-- Supplied entries follows --

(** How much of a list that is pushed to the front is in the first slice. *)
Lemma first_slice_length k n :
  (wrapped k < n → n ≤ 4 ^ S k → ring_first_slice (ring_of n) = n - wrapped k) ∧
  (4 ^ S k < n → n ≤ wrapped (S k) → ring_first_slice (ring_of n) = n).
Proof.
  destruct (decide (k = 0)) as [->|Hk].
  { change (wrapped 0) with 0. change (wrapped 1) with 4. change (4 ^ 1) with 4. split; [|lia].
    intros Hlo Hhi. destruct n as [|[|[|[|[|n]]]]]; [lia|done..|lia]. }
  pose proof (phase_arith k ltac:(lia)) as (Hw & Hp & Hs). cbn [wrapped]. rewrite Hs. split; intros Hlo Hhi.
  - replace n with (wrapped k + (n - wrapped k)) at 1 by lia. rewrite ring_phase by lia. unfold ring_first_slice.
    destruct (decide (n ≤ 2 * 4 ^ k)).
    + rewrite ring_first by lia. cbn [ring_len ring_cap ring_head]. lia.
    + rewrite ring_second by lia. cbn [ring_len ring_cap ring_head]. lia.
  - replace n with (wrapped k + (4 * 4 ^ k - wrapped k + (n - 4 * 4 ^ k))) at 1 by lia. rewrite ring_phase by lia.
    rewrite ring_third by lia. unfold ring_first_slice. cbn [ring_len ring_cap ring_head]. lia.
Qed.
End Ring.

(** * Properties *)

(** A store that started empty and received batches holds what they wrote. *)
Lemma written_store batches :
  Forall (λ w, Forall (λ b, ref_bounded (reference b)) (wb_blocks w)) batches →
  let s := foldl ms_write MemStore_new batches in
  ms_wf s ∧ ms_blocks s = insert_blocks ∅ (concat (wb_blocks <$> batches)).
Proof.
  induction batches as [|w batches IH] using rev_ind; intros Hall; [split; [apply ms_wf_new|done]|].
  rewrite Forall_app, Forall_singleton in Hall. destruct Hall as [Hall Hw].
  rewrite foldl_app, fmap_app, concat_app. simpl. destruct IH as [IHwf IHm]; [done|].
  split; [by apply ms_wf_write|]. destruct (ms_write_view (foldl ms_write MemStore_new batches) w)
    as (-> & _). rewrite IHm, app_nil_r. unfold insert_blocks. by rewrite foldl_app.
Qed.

-- Supplied entries concluded --
-- Supplied entries follows --

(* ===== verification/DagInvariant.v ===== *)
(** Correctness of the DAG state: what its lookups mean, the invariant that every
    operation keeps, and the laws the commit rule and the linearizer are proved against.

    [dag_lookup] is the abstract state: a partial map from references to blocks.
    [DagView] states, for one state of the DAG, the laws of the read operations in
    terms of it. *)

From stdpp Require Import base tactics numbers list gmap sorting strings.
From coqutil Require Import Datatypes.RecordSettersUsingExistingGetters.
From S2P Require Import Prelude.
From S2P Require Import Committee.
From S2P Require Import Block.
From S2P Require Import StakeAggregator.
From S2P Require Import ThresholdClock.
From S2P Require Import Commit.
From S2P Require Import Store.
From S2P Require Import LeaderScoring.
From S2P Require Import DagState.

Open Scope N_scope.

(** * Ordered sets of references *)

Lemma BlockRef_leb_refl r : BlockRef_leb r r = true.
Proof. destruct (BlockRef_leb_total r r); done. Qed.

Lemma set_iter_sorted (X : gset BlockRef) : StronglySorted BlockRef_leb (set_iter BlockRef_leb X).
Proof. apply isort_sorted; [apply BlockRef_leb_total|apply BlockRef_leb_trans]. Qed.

-- Supplied entries concluded --

Your assignment
From the entries above, give again exactly the lines running from the line with "(** Correctness of" to the line with "Proof. apply isort_sorted;"; include both of those lines.

Problem solution
(** Correctness of the DAG state: what its lookups mean, the invariant that every
    operation keeps, and the laws the commit rule and the linearizer are proved against.

    [dag_lookup] is the abstract state: a partial map from references to blocks.
    [DagView] states, for one state of the DAG, the laws of the read operations in
    terms of it. *)

From stdpp Require Import base tactics numbers list gmap sorting strings.
From coqutil Require Import Datatypes.RecordSettersUsingExistingGetters.
From S2P Require Import Prelude.
From S2P Require Import Committee.
From S2P Require Import Block.
From S2P Require Import StakeAggregator.
From S2P Require Import ThresholdClock.
From S2P Require Import Commit.
From S2P Require Import Store.
From S2P Require Import LeaderScoring.
From S2P Require Import DagState.

Open Scope N_scope.

(** * Ordered sets of references *)

Lemma BlockRef_leb_refl r : BlockRef_leb r r = true.
Proof. destruct (BlockRef_leb_total r r); done. Qed.

Lemma set_iter_sorted (X : gset BlockRef) : StronglySorted BlockRef_leb (set_iter BlockRef_leb X).
Proof. apply isort_sorted; [apply BlockRef_leb_total|apply BlockRef_leb_trans]. Qed.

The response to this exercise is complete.